The codebase had no tests. Every change was a gamble. I couldn't verify that my fix didn't break existing behavior because there was no definition of what "correct behavior" even meant.
"I don't have time to write tests" is backwards. You don't have time NOT to write tests. The hours you "save" by skipping them get paid back with interest during debugging.
What's a Unit Test?
A unit test verifies one small piece of your code—usually a function. It follows three steps:
- Arrange: Set up your data
- Act: Call the function
- Assert: Check if the result is what you expected
Your First Test
Say you have a function that formats names:
# utils.py
def format_name(first, last):
if not first or not last:
raise ValueError("Name parts cannot be empty")
return f"{last.upper()}, {first.capitalize()}"
Here's how you test it:
# test_utils.py
import unittest
from utils import format_name
class TestNameFormatting(unittest.TestCase):
def test_standard_name(self):
result = format_name("john", "doe")
self.assertEqual(result, "DOE, John")
def test_empty_input_raises_error(self):
with self.assertRaises(ValueError):
format_name("", "doe")
if __name__ == '__main__':
unittest.main()
Run it: python test_utils.py. If it prints "OK", your code works. If you later change format_name and break it, this script tells you immediately.
Why This Saves Time
Without tests: You change the code. Run the app. Manually create a user "John Doe". Check output. Try "John" with empty last name. Check error. Takes 5 minutes each time.
With tests: You change the code. Run python test_utils.py. Takes 0.1 seconds. Instant feedback.
Tests are a safety net. They let you refactor without fear.
Test Behavior, Not Implementation
A common mistake is testing HOW code works rather than WHAT it does.
# ❌ Testing internal details
def test_user_internal(self):
user = User("Alice")
self.assertEqual(user._name, "Alice") # Private variable!
# ✅ Testing public behavior
def test_user_public(self):
user = User("Alice")
self.assertEqual(user.get_display_name(), "Alice")
If you test internals, your tests break every time you refactor—even when the output is still correct. Test the public interface, not the private implementation.
Mocking External Dependencies
Real apps call databases and APIs. You don't want tests actually hitting Stripe every time they run. Use mocks:
from unittest.mock import MagicMock
def process_payment(gateway, amount):
if amount <= 0:
return False
return gateway.charge(amount)
class TestPayment(unittest.TestCase):
def test_payment_success(self):
fake_gateway = MagicMock()
fake_gateway.charge.return_value = True
result = process_payment(fake_gateway, 100)
self.assertTrue(result)
fake_gateway.charge.assert_called_with(100)
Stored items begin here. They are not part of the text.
(** * sfp_leakix: the LeakIX module of SpiderFoot

    A shallow embedding of [modules/sfp_leakix.py]: the values the module
    receives from [json.loads], the operations of the host language it
    applies to them, the methods [queryHost], [parseAPIResponse] and
    [handleEvent], and the properties of its guards on requests and of the
    extraction of events from a decoded document. *)

From Stdlib Require Import ZArith String Ascii List Lia DecimalString.
From stdpp Require Import gmap strings.
Import ListNotations.

Set Warnings "-register-all".
Local Open Scope string_scope.
Local Open Scope Z_scope.

(** ** Values of the host language

    What [json.loads] can return: [None], a bool, an int, a float, a str, a
    list, or a dict with str keys.  A dict keeps its insertion order (it is
    printed by [str] in that order, and iterated in that order), so it is an
    association list; [json.loads] leaves no duplicate key, and a lookup
    takes the first binding of a key.

    A str is a [string] with one [ascii] per character, which covers the
    strings whose code points are below 256.  A float is held as the text
    [repr] prints for it (["1.5"], ["1e+22"], ["nan"]): the module only tests
    a float for truth and prints it. *)
Inductive pyval : Type :=
| PyNone
| PyBool (b : bool)
| PyInt (n : Z)
| PyFloat (repr : string)
| PyStr (s : string)
| PyList (l : list pyval)
| PyDict (d : list (string * pyval)).

(** Exceptions the module can let escape. *)
Inductive exn : Type :=
| AttributeError
| TypeError
| ValueError.

Module Py.
(* ===== verification/Records.v ===== *)
(** Functional update of record fields: [r <| field := v |>] is [r] with one
    field replaced, and [r <| field ::= f |>] with one field mapped. The
    setters come from one [Settable] instance per record: the record rebuilt
    from its own projections, in which the wanted projection is abstracted. *)

From S2P Require Import Prelude.

(** The record rebuilt from its projections. *)
Class Settable (R : Type) := rebuild : R -> R.

(** The update of the field read by [proj]. *)
Class Setter {R T : Type} (proj : R -> T) := modify : (T -> T) -> R -> R.
Arguments modify {R T} proj {_} f r.

(** Abstracts [proj] in the body of the record's [Settable] instance. *)
Ltac solve_setter :=
  match goal with
  | |- @Setter ?R ?T ?proj =>
      let inst := constr:(_ : Settable R) in
      let eta := eval hnf in inst in
      match eval pattern proj in eta with
      | ?by_proj _ => exact (fun (f : T -> T) => by_proj (fun r : R => f (proj r)))
      end
  end.

#[export] Hint Extern 0 (Setter _) => solve_setter : typeclass_instances.

Notation "r <| p ::= f |>" := (modify p f r)
  (at level 1, f at level 200, left associativity) : rocks_scope.
Notation "r <| p := v |>" := (modify p (fun _ => v) r)
  (at level 1, v at level 200, left associativity) : rocks_scope.
(** ** Length-prefixed slices *)

Definition PutLengthPrefixedSlice (dst value : bytes) : bytes :=
  PutVarint32 dst (u32 (slen value)) ++ value.

(** [SliceParts]: slices that are virtually concatenated. *)
Definition parts_size (total_bytes : Z) (parts : list bytes) : Z :=
  fold_left (fun n p => n + slen p) parts total_bytes.

Definition PutLengthPrefixedSlicePartsFrom (dst : bytes) (total_bytes : Z)
    (parts : list bytes) : bytes :=
  fold_left (fun d p => d ++ p) parts
    (PutVarint32 dst (u32 (parts_size total_bytes parts))).

Definition PutLengthPrefixedSliceParts (dst : bytes) (parts : list bytes) : bytes :=
  PutLengthPrefixedSlicePartsFrom dst 0 parts.

Definition PutLengthPrefixedSlicePartsWithPadding (dst : bytes) (parts : list bytes)
    (pad_sz : Z) : bytes :=
  PutLengthPrefixedSlicePartsFrom dst pad_sz parts
    ++ replicate (Z.to_nat pad_sz) (to_byte 0).

(** On success the slice and the advanced input. *)
Definition GetLengthPrefixedSlice (input : bytes) : option (bytes * bytes) :=
  match GetVarint32 input with
  | Some (len, input') =>
      if len <=? slen input' then Some (stake len input', sdrop len input')
      else None
  | None => None
  end.

(** [GetSliceUntil]: the part before the delimiter, and the rest with the
    delimiter skipped. *)
Fixpoint GetSliceUntil (slice : bytes) (delimiter : byte) : bytes * bytes :=
  match slice with
  | [] => ([], [])
  | c :: slice' =>
      if decide (c = delimiter) then ([], slice')
      else let '(ret, rest) := GetSliceUntil slice' delimiter in (c :: ret, rest)
  end.

(** ** Fixed-width lemmas *)

Lemma at_cons_0 c p : at_ (c :: p) 0 = ub c.
Proof. reflexivity. Qed.

Lemma at_cons_S c p i : at_ (c :: p) (S i) = at_ p i.
Proof. reflexivity. Qed.

Lemma at_nil i : at_ [] i = 0.
Proof. by destruct i. Qed.

#[export] Hint Rewrite at_cons_0 at_cons_S at_nil : slices.

Lemma encode_fixed_length n v : slen (le_split n v) = Z.of_nat n.
Proof. apply slen_le_split. Qed.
The mock pretends to be the real gateway. You're testing your logic in isolation, not whether Stripe's servers are up.
Where to Start
Don't try to test everything at once. Start with:
- Utility functions (easiest to test, no dependencies)
- The happy path (valid input, expected output)
- Edge cases (empty input, nulls, negative numbers)
One test is infinitely better than zero tests. Start small. Add more as you go.